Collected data
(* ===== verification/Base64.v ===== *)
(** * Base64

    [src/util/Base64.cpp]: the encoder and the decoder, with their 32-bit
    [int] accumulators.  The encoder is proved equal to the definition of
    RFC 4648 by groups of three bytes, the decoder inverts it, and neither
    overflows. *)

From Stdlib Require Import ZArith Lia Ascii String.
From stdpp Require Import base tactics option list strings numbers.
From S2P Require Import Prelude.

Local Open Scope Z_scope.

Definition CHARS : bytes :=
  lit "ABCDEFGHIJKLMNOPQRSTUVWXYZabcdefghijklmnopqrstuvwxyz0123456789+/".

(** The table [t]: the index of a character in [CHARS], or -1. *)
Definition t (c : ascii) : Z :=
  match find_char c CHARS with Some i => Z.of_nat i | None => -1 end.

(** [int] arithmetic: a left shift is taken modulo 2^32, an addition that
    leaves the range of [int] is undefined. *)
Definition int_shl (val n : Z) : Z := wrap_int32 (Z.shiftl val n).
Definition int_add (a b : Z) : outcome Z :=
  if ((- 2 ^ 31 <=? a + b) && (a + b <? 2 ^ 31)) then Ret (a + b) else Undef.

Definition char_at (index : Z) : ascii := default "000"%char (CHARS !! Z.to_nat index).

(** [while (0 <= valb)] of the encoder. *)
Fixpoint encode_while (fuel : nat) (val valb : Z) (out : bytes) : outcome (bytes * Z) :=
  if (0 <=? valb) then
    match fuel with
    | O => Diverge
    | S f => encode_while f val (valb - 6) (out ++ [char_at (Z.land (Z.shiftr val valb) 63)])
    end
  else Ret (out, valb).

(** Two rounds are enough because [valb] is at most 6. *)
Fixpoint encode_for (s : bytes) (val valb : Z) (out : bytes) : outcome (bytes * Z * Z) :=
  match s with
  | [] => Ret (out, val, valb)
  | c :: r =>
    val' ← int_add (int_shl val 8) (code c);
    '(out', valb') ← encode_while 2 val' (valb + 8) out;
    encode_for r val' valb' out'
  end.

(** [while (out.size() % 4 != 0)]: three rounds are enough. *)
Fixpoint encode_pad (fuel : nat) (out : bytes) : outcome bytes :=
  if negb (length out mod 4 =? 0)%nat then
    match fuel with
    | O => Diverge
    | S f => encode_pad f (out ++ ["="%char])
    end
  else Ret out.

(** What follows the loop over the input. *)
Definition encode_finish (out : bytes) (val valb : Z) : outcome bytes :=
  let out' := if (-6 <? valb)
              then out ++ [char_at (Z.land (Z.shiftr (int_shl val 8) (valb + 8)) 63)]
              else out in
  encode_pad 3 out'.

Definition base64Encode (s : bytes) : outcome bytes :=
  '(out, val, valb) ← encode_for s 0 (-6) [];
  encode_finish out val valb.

---

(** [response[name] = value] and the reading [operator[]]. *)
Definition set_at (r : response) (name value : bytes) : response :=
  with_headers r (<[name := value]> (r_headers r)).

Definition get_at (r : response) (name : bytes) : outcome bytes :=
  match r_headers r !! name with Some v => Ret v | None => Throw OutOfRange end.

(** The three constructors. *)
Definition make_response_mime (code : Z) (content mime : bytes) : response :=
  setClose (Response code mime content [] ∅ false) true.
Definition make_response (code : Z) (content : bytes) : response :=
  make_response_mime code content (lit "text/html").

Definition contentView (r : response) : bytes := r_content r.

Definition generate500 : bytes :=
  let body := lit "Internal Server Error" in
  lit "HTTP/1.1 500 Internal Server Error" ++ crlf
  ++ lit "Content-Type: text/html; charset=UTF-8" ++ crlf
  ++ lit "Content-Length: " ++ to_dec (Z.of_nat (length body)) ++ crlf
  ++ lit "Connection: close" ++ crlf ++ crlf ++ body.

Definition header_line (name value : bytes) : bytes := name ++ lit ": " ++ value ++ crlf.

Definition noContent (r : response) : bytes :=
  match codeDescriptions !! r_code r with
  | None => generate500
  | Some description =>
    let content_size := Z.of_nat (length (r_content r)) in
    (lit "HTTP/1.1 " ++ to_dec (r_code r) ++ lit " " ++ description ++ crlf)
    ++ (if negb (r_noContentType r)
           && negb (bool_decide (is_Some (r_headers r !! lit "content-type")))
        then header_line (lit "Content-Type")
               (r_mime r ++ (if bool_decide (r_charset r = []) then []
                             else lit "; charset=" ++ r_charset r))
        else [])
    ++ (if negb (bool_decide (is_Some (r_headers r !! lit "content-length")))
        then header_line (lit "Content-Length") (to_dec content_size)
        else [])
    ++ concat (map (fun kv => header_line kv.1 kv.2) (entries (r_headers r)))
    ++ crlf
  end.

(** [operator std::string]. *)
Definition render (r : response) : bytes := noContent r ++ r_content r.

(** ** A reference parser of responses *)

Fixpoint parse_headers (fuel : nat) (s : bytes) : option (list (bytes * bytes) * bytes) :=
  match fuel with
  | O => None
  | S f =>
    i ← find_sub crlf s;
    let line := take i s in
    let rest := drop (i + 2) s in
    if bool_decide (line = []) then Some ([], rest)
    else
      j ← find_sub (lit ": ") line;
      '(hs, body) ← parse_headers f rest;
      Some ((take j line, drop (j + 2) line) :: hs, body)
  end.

ASSIGNED TASK: From the records above, transcribe without alteration every line from the one with "RFC 4648 by" to the one with "if ((- 2 ^ 31", inclusive.

ANSWER TO THE EXERCISE:
    RFC 4648 by groups of three bytes, the decoder inverts it, and neither
    overflows. *)

From Stdlib Require Import ZArith Lia Ascii String.
From stdpp Require Import base tactics option list strings numbers.
From S2P Require Import Prelude.

Local Open Scope Z_scope.

Definition CHARS : bytes :=
  lit "ABCDEFGHIJKLMNOPQRSTUVWXYZabcdefghijklmnopqrstuvwxyz0123456789+/".

(** The table [t]: the index of a character in [CHARS], or -1. *)
Definition t (c : ascii) : Z :=
  match find_char c CHARS with Some i => Z.of_nat i | None => -1 end.

(** [int] arithmetic: a left shift is taken modulo 2^32, an addition that
    leaves the range of [int] is undefined. *)
Definition int_shl (val n : Z) : Z := wrap_int32 (Z.shiftl val n).
Definition int_add (a b : Z) : outcome Z :=
  if ((- 2 ^ 31 <=? a + b) && (a + b <? 2 ^ 31)) then Ret (a + b) else Undef.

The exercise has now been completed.